Sono passati due anni da quella notte del 14 marzo 2018 quando a Rio de Janeiro si consumò il feroce assassinio politico di Marielle Franco e del suo assistente Anderson Gomes. Il ricordo di Marielle è ancora più lacerante: questo anniversario coincide con il più grave attacco alla democrazia dalla fine della dittatura militare.

La manifestazione indetta dall’ultradestra brasiliana per il 15 marzo prendeva di mira il Congresso e il Supremo tribunale federale, visti come ingombranti istituzioni e accusati di ostacolare i progetti di Bolsonaro. Un’adunata delle forze più reazionarie del paese che l’ex capitano aveva mostrato di gradire, rinviata però dall’emergenza coronavirus.

Qualche giorno fa il generale Augusto Heleno, ministro per la Sicurezza istituzionale (Gsi), durante una conversazione con altri rappresentanti del governo, era arrivato ad affermare: «Non accettiamo ricatti dai parlamentari, che si fottano!».

Ma c’è anche una notizia che allevia il dolore di tutti coloro che invocano giustizia per Marielle: il giudice che si sta occupando delle indagini ha rinviato a giudizio davanti a una giuria popolare i due miliziani accusati del crimine.

Si tratta di Ronnie Lesa e Fabricio Queiroz, due ex appartenenti alla polizia militare. Il primo è accusato di aver sparato i 13 colpi di arma da fuoco che uccisero Marielle e Anderson, mentre il secondo avrebbe guidato l’auto da cui sono partiti i colpi. In questi due anni le indagini hanno incontrato difficoltà di ogni tipo, con depistaggi e condizionamenti politici.

Solo la forte pressione delle associazioni brasiliane e internazionali per la difesa dei diritti umani ha costretto le autorità a impegnarsi nella ricerca dei colpevoli. Le indagini hanno fatto emergere i legami che gli indagati hanno avuto con la famiglia Bolsonaro.

Ronnie Lessa abitava nello stesso condominio di Jair Bolsonaro e aveva un ruolo di primo piano all’interno del gruppo di miliziani che imperversano sul territorio. Dieci anni fa aveva subito un attentato riconducibile alla lotta tra le fazioni criminali.

Fabricio Queiroz, invece, era stato espulso dalla polizia militare nel 2016 per aver svolto attività di sicurezza illegale per una casa di gioco d’azzardo. Assunto come autista da Flavio Bolsonaro, primogenito del presidente, risulta anche indagato per operazioni di riciclaggio di denaro che coinvolgono lo stesso Flavio.

Secondo il pubblico ministero, Lessa avrebbe ricevuto Quieroz nella sua casa quattro ore prima dell’azione omicida, per poi spostarsi insieme con un’auto camuffata, attendere l’uscita di Marielle da una riunione e compiere il crimine.

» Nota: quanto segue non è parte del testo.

(* ===== verification/Mux.v ===== *)
(** The multiplexer of net/http, as far as the management API meets it: the cleaning of
    paths, with the redirect that answers a path that is not clean; and text that is valid
    UTF-8, which is what encoding/json carries unchanged. *)

From Stdlib Require Import Ascii.
From stdpp Require Import base numbers gmap strings list.
From S2P Require Import Prelude RouteStore Balancer Http.
Local Open Scope Z_scope.

(** ** Clean paths *)

(** One element of a path: empty ones and ["."] count for nothing, [".."] takes the last one
    away.  The elements are kept in reverse. *)
Definition clean_element (acc : list string) (x : string) : list string :=
  if String.eqb x "" || String.eqb x "." then acc
  else if String.eqb x ".." then tail acc
  else x :: acc.

(** [path.Clean] of a path that begins with a slash. *)
Definition path_Clean (p : string) : string :=
  String "/" (Join (rev (foldl clean_element [] (Split p "/"))) "/").

(** [p[len(p)-1] == c]. *)
Fixpoint ends_with (c : ascii) (s : string) : bool :=
  match s with
  | EmptyString => false
  | String a EmptyString => Ascii.eqb a c
  | String _ s' => ends_with c s'
  end.

(** [cleanPath] of net/http: the cleaned path, with the slash at its end if it had one. *)
Definition cleanPath (p : string) : string :=
  if String.eqb p "" then "/"
  else
    let p := if HasPrefix p "/" then p else String "/" p in
    let np := path_Clean p in
    if ends_with "/" p && negb (String.eqb np "/") then np +:+ "/" else np.

(** [http.Redirect] with 301, to a path; a GET gets a text as well.  The escapes of the
    location are left out. *)
Definition quote : string := String (ascii_of_nat 34) "".
Definition http_Redirect (r : Request) (path : string) (w : ResponseWriter) : ResponseWriter :=
  let typed := bool_decide (is_Some (rw_header w !! "Content-Type")) in
  let get := String.eqb (req_Method r) "GET" in
  let h := header_Set "Location" path (rw_header w) in
  let h := if negb typed && (get || String.eqb (req_Method r) "HEAD")
           then header_Set "Content-Type" "text/html; charset=utf-8" h else h in
  let w := send_status 301 (mkWriter h (rw_sent w) (rw_body w)) in
  if negb typed && get
  then Write ("<a href=" +:+ quote +:+ path +:+ quote +:+ ">Moved Permanently</a>." +:+
              String (ascii_of_nat 10) (String (ascii_of_nat 10) "")) w
  else w.

(** [ServeMux.findHandler]: every method but CONNECT is redirected to the clean path.  The path
    is the decoded one, of a URL whose encoding is the default one: cleaning it is cleaning
    the encoded path. *)
Definition redirected (r : Request) : bool :=
  negb (String.eqb (req_Method r) "CONNECT") &&
  negb (String.eqb (cleanPath (url_Path (req_URL r))) (url_Path (req_URL r))).

(** [ServeMux.ServeHTTP]: the path that stands for the server is refused. *)
Definition server_path (r : Request) : bool := String.eqb (url_Path (req_URL r)) "*".

(** ** UTF-8 *)

(** The first byte of a character tells how many follow, and the range of the first of these;
    the others are between 128 and 191. *)
Definition between (a b : nat) (c : ascii) : bool := (a <=? nat_of_ascii c)%nat && (nat_of_ascii c <=? b)%nat.
Definition utf8_head (c : ascii) : option (nat * (ascii -> bool)) :=
  if between 0 127 c then Some (0%nat, between 128 191)
  else if between 194 223 c then Some (1%nat, between 128 191)
  else if between 224 224 c then Some (2%nat, between 160 191)
  else if between 225 236 c || between 238 239 c then Some (2%nat, between 128 191)
  else if between 237 237 c then Some (2%nat, between 128 159)
  else if between 240 240 c then Some (3%nat, between 144 191)
  else if between 241 243 c then Some (3%nat, between 128 191)
  else if between 244 244 c then Some (3%nat, between 128 143)
  else None.

(** [more] bytes of the present character are to come, the next one as [next] says. *)
Fixpoint utf8_scan (more : nat) (next : ascii -> bool) (s : string) : bool :=
  match s, more with
  | EmptyString, O => true
  | EmptyString, S _ => false
  | String c s', O => match utf8_head c with Some (k, f) => utf8_scan k f s' | None => false end
  | String c s', S k => next c && utf8_scan k (between 128 191) s'
  end.
(** [utf8.ValidString]. *)
Definition ValidString (s : string) : bool := utf8_scan 0 (between 128 191) s.

Example valid_strings :
  map ValidString ["model"; ""; String (ascii_of_nat 195) (String (ascii_of_nat 169) "t");
                   String (ascii_of_nat 195) "t"; String (ascii_of_nat 192) (String (ascii_of_nat 128) "");
                   String (ascii_of_nat 237) (String (ascii_of_nat 160) (String (ascii_of_nat 128) ""))]
  = [true; true; true; false; false; false].
Proof. reflexivity. Qed.

Example clean_paths :
  map cleanPath [""; "/"; "/v1alpha1/routes"; "/v1alpha1/routes/"; "/v1alpha1/routes//x"; "/v1alpha1/routes/.";
                 "/v1alpha1/routes/.."; "/../healthz"; "a/./b/"; "/v1alpha1/routes/x/"]
  = ["/"; "/"; "/v1alpha1/routes"; "/v1alpha1/routes/"; "/v1alpha1/routes/x"; "/v1alpha1/routes";
     "/v1alpha1"; "/healthz"; "/a/b/"; "/v1alpha1/routes/x/"].
Proof. reflexivity. Qed.

(** ** Facts *)

Section Facts.
Implicit Types (s t : string) (c : ascii).

Lemma ends_with_app c s t : t <> "" -> ends_with c (s +:+ t) = ends_with c t.
Proof.
  intros Ht. induction s as [|a s IH]; [done|]. rewrite app_cons_str. cbn [ends_with].
  destruct (s +:+ t) as [|b u] eqn:E; [|by rewrite <-IH]. by destruct s, t.
Qed.
Lemma ends_with_no_byte c s : contains_byte c s = false -> ends_with c s = false.
Proof.
  induction s as [|a s IH]; [done|]. cbn. intros [Ha Hs]%orb_false_iff. destruct s; [exact Ha|by apply IH].
Qed.

(** A name that is one element of a path, and not one of the two that lead elsewhere. *)
Definition path_element s : Prop := contains_byte "/" s = false /\ s <> "." /\ s <> "..".

Lemma clean_element_name acc x : path_element x -> clean_element acc x = if String.eqb x "" then acc else x :: acc.
Proof.
  intros (_ & H1 & H2). unfold clean_element. rewrite (proj2 (String.eqb_neq x ".") H1), (proj2 (String.eqb_neq x "..") H2).
  by destruct (String.eqb x "").
Qed.

Lemma path_Clean_member a b x : path_element a -> path_element b -> path_element x -> a <> "" -> b <> "" ->
  path_Clean (String "/" (a +:+ String "/" (b +:+ String "/" x))) =
    String "/" (a +:+ String "/" (if String.eqb x "" then b else b +:+ String "/" x)).
Proof.
  intros Ha Hb Hx Ha0 Hb0. unfold path_Clean.
  assert (forall s, Split (String "/" s) "/" = "" :: Split s "/") as -> by (intros s; exact (Split_app_sep "" s "/" eq_refl)).
  rewrite !Split_app_sep by (done || apply Ha || apply Hb). rewrite Split_no_sep by apply Hx.
  cbn [foldl]. rewrite !clean_element_name by (done || split; done).
  rewrite (proj2 (String.eqb_neq a "") Ha0), (proj2 (String.eqb_neq b "") Hb0). cbn [String.eqb].
  by destruct (String.eqb x "").
Qed.

(** A collection and a name in it make a clean path. *)
Lemma cleanPath_member a b x : path_element a -> path_element b -> path_element x -> a <> "" -> b <> "" ->
  let p := String "/" (a +:+ String "/" (b +:+ String "/" x)) in cleanPath p = p.
Proof.
  intros Ha Hb Hx Ha0 Hb0 p. unfold cleanPath. subst p. cbn [String.eqb].
  assert (forall s, HasPrefix (String "/" s) "/" = true) as -> by (intros s; exact (HasPrefix_app "/" s)).
  rewrite path_Clean_member by done.
  assert (forall s, String.eqb (String "/" (a +:+ String "/" s)) "/" = false) as Hroot.
  { intros s. apply String.eqb_neq. destruct a; [done|]. by intros [= ]. }
  rewrite Hroot, andb_true_r. change (String "/" (a +:+ String "/" (b +:+ String "/" x))) with
    (("/" +:+ a) +:+ String "/" (b +:+ String "/" x)).
  rewrite ends_with_app by done. change (String "/" (b +:+ String "/" x)) with (("/" +:+ b) +:+ String "/" x).
  rewrite ends_with_app by done.
  destruct (String.eqb_spec x "") as [->|Hx0].
  - change (ends_with "/" "/") with true. cbn iota. rewrite app_cons_str, <-(app_assoc_str a), app_cons_str. reflexivity.
  - change (String "/" x) with ("/" +:+ x). rewrite ends_with_app by done. rewrite ends_with_no_byte by apply Hx. done.
Qed.
End Facts.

Manca quello che poteva essere il personaggio chiave per fare piena luce sull’assassinio di Marielle: Adriano Nobrega, ex poliziotto militare, ricercato per oltre un anno e ucciso a fine gennaio nello Stato di Bahia durante un’operazione di polizia dai contorni oscuri. Nobrega era a capo di un’organizzazione di miliziani denominata «Escritorio do crime», che controllava con la violenza diverse aree della città di Rio.

Marielle aveva più volte denunciato il ruolo criminale svolto da questi gruppi paramilitari. Flavio Bolsonaro lo conosceva bene per avergli conferito personalmente, nel 2003 e 2005, due alte onorificenze nell’Assemblea legislativa di Rio e per avere assunto la madre e la moglie come funzionarie nel suo ufficio di deputato statale.

Un intreccio di relazioni e di frequentazioni che non consentono sonni tranquilli alla famiglia Bolsonaro. Le numerose e partecipate manifestazioni che si sono svolte in Brasile nella giornata della donna hanno messo al centro il ricordo di Marielle e il suo impegno per la difesa dei diritti umani, contro le ingiustizie sociali e le discriminazioni. E Bolsonaro è stato chiamato in causa per l’aumento della violenza sulle donne che si è registrata nel paese nell’ultimo anno.

Sono state denunciate le sue prese di posizioni razziste e misogine che hanno prodotto un arretramento culturale che va a incidere sui comportamenti sociali. Erano state proprio le donne, nel ricordo di Marielle, a denunciare per prime i pericoli che la società brasiliana avrebbe corso se l’ex capitano fosse diventato presidente.